No, not compulsive lawsuit-filing. Nor the MSM’s tendency to spin the facts when they get a picture of a pretty victim, never mind the conviction of fraud.

Gambling. In a gambling addict’s own words.

It’s amazing what a sickness will get you these days. It may just get former attorney Arelia Taveras $20 million from the very casino resorts she kept losing money to on a two-and-a-half year meltdown.

That’s how you stick it to them good. “How dare you actually take my money when I lose?!?!”

Let’s just hope she gets counseling soon, or she may spend the $20 million at the blackjack tables too.

The lawsuit itself was against the house odds: four of Taveras’ suits were temporarily dismissed for technical reasons. So poor Taveras has to refile. 

The mainstream media stepped in, as always, to push for the helpless victim.
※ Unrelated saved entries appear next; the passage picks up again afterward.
(* ===== verification/Http.v ===== *)
(** The HTTP server of the network layer ([netLayer/http]): the request object
    and its setters ([HttpRequest.h]), the incremental parser of a connection
    ([HttpContext.h], [HttpContext.cpp]), responses ([HttpResponse.h],
    [HttpResponse.cpp]) and the message handler ([HttpServer.cpp]).

    Character ranges of the source ([start], [end]) are the byte strings they
    delimit.  The [while (hasMore)] loop takes fuel: in the two states in which
    it makes progress every turn consumes at least the two bytes of a CRLF, so the
    readable bytes bound it; in the other two it never ends. *)

From S2P Require Import Prelude StdMap Buffer.
Import StdMap Buffer.

Module Http.

(** ** HttpRequest *)

Inductive Method := kInvalid | kGet | kPost | kHead | kPut | kDelete.
Inductive Version := kUnknown | kHttp10 | kHttp11.

#[export] Instance Method_eq_dec : EqDecision Method.
Proof. solve_decision. Defined.
#[export] Instance Version_eq_dec : EqDecision Version.
Proof. solve_decision. Defined.

Record HttpRequest := mkRequest {
  method_ : Method;
  version_ : Version;
  path_ : bytes;
  query_ : bytes;
  receiveTime_ : Z;            (* Timestamp *)
  headers_ : smap bytes;       (* std::map<string, string> *)
}.

Definition new_HttpRequest : HttpRequest := mkRequest kInvalid kUnknown [] [] 0 [].

Definition setVersion (v : Version) (r : HttpRequest) : HttpRequest :=
  mkRequest (method_ r) v (path_ r) (query_ r) (receiveTime_ r) (headers_ r).

Definition method_of (m : bytes) : Method :=
  if decide (m = str "GET") then kGet
  else if decide (m = str "POST") then kPost
  else if decide (m = str "HEAD") then kHead
  else if decide (m = str "PUT") then kPut
  else if decide (m = str "DELETE") then kDelete
  else kInvalid.

Definition setMethod (m : bytes) (r : HttpRequest) : res (bool * HttpRequest) :=
  assert! bool_decide (method_ r = kInvalid) in
  Ok (bool_decide (method_of m ≠ kInvalid),
      mkRequest (method_of m) (version_ r) (path_ r) (query_ r) (receiveTime_ r) (headers_ r)).

Definition methodString (r : HttpRequest) : bytes :=
  match method_ r with
  | kGet => str "GET"
  | kPost => str "POST"
  | kHead => str "HEAD"
  | kPut => str "PUT"
  | kDelete => str "DELETE"
  | kInvalid => str "UNKNOWN"
  end.

Definition setPath (p : bytes) (r : HttpRequest) : HttpRequest :=
  mkRequest (method_ r) (version_ r) p (query_ r) (receiveTime_ r) (headers_ r).

Definition setQuery (q : bytes) (r : HttpRequest) : HttpRequest :=
  mkRequest (method_ r) (version_ r) (path_ r) q (receiveTime_ r) (headers_ r).

Definition setReceiveTime (t : Z) (r : HttpRequest) : HttpRequest :=
  mkRequest (method_ r) (version_ r) (path_ r) (query_ r) t (headers_ r).

(** [isspace] in the C locale. *)
Definition isspace (c : byte) : bool := (ub c =? 32) || ((9 <=? ub c) && (ub c <=? 13)).

(** [while (colon < end && isspace( *colon)) ++colon]. *)
Fixpoint skip_space (l : bytes) : bytes :=
  match l with
  | [] => []
  | c :: l' => if isspace c then skip_space l' else l
  end.

(** [while (!value.empty() && isspace(value[value.size()-1])) value.resize(...)]. *)
Definition trim_end (l : bytes) : bytes := rev (skip_space (rev l)).

(** The line [start, end) with the colon at offset [colon]. *)
Definition addHeader (line : bytes) (colon : nat) (r : HttpRequest) : HttpRequest :=
  let field := take colon line in
  let value := trim_end (skip_space (drop (S colon) line)) in
  mkRequest (method_ r) (version_ r) (path_ r) (query_ r) (receiveTime_ r)
    (put field value (headers_ r)).

Definition getHeader (field : bytes) (r : HttpRequest) : bytes :=
  default [] (find field (headers_ r)).

(** ** HttpContext *)

Inductive HttpRequestParseState := kExpectRequestLine | kExpectHeaders | kExpectBody | kGotAll.

#[export] Instance ParseState_eq_dec : EqDecision HttpRequestParseState.
Proof. solve_decision. Defined.

Record HttpContext := mkContext {
  state_ : HttpRequestParseState;
  request_ : HttpRequest;
}.

Definition new_HttpContext : HttpContext := mkContext kExpectRequestLine new_HttpRequest.

Definition gotAll (c : HttpContext) : bool := bool_decide (state_ c = kGotAll).

(** The old request goes into the dummy and dies with it. *)
Definition reset (c : HttpContext) : HttpContext := mkContext kExpectRequestLine new_HttpRequest.

Definition space : byte := Byte.x20.
Definition question_mark : byte := Byte.x3f.
Definition colon_char : byte := Byte.x3a.

(** The part of a request line after the method and its space. *)
Definition processTarget (rest : bytes) (r : HttpRequest) : bool * HttpRequest :=
  let sp := find_byte space rest in
  if (sp =? length rest)%nat then (false, r) else
  let target := take sp rest in
  let question := find_byte question_mark target in
  let r := if (question =? length target)%nat then setPath target r
           else setQuery (drop question target) (setPath (take question target) r) in
  let start := drop (S sp) rest in
  if (length start =? 8)%nat && bool_decide (take 7 start = str "HTTP/1.") then
    match start !! 7%nat with
    | Some Byte.x31 => (true, setVersion kHttp11 r)
    | Some Byte.x30 => (true, setVersion kHttp10 r)
    | _ => (false, r)
    end
  else (false, r).

Definition processRequestLine (line : bytes) (c : HttpContext) : res (bool * HttpContext) :=
  let sp := find_byte space line in
  if (sp =? length line)%nat then Ok (false, c) else
  let! (ok, r) := setMethod (take sp line) (request_ c) in
  if ok then
    let '(succeed, r) := processTarget (drop (S sp) line) r in
    Ok (succeed, mkContext (state_ c) r)
  else Ok (false, mkContext (state_ c) r).

(** [ok] of the source is its value at the end of the loop; it is [true] at the
    start of every turn. *)
Fixpoint parseRequest (fuel : nat) (receiveTime : Z) (c : HttpContext) (buf : Buffer)
    : res (bool * HttpContext * Buffer) :=
  match fuel with
  | O => Err OutOfFuel
  | S fuel =>
      match state_ c with
      | kExpectRequestLine =>
          match findCRLF buf with
          | Some crlf =>
              let! (ok, c) := processRequestLine (slice (peek buf) crlf (buffer_ buf)) c in
              if ok then
                let c := mkContext (state_ c) (setReceiveTime receiveTime (request_ c)) in
                let! buf := retrieveUntil (crlf + 2) buf in
                parseRequest fuel receiveTime (mkContext kExpectHeaders (request_ c)) buf
              else Ok (false, c, buf)
          | None => Ok (true, c, buf)
          end
      | kExpectHeaders =>
          match findCRLF buf with
          | Some crlf =>
              let line := slice (peek buf) crlf (buffer_ buf) in
              let colon := find_byte colon_char line in
              if negb (colon =? length line)%nat then
                let c := mkContext (state_ c) (addHeader line colon (request_ c)) in
                let! buf := retrieveUntil (crlf + 2) buf in
                parseRequest fuel receiveTime c buf
              else
                let! buf := retrieveUntil (crlf + 2) buf in
                Ok (true, mkContext kGotAll (request_ c), buf)
          | None => Ok (true, c, buf)
          end
      | kExpectBody | kGotAll => parseRequest fuel receiveTime c buf
      end
  end.

(** ** HttpResponse *)

Definition k404NotFound : Z := 404.
Definition k400BadRequest : Z := 400.
Definition k200Ok : Z := 200.
Definition k301MovedPermanently : Z := 301.

Record HttpResponse := mkResponse {
  resp_headers_ : smap bytes;
  statusCode_ : Z;
  statusMessage_ : bytes;
  closeConnection_ : bool;
  body_ : bytes;
}.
Good Morning, America’s piece on Taveras’ addiction to gambling (and to the courts) only cited Taveras and an executive director of the National Council on Problem Gambling who “would say that there has to be shared responsibility.”

As Kristen Fyfe of the Culture and Media Institute writes, there are no clips of people in the gambling industry and only a very flighty mention of personal responsibility. According to Taveras, the “sickness” changed her way of thinking so much that it is not her fault that she stole from clients, was accordingly disbarred, and went on gambling streaks that lasted as long as four to five days.

Granted, the gambling industry does exploit something that can be an addiction. But doling out money to someone who shared in the responsibility for her actions is not the answer. Neither is a glossy, one-sided MSM report.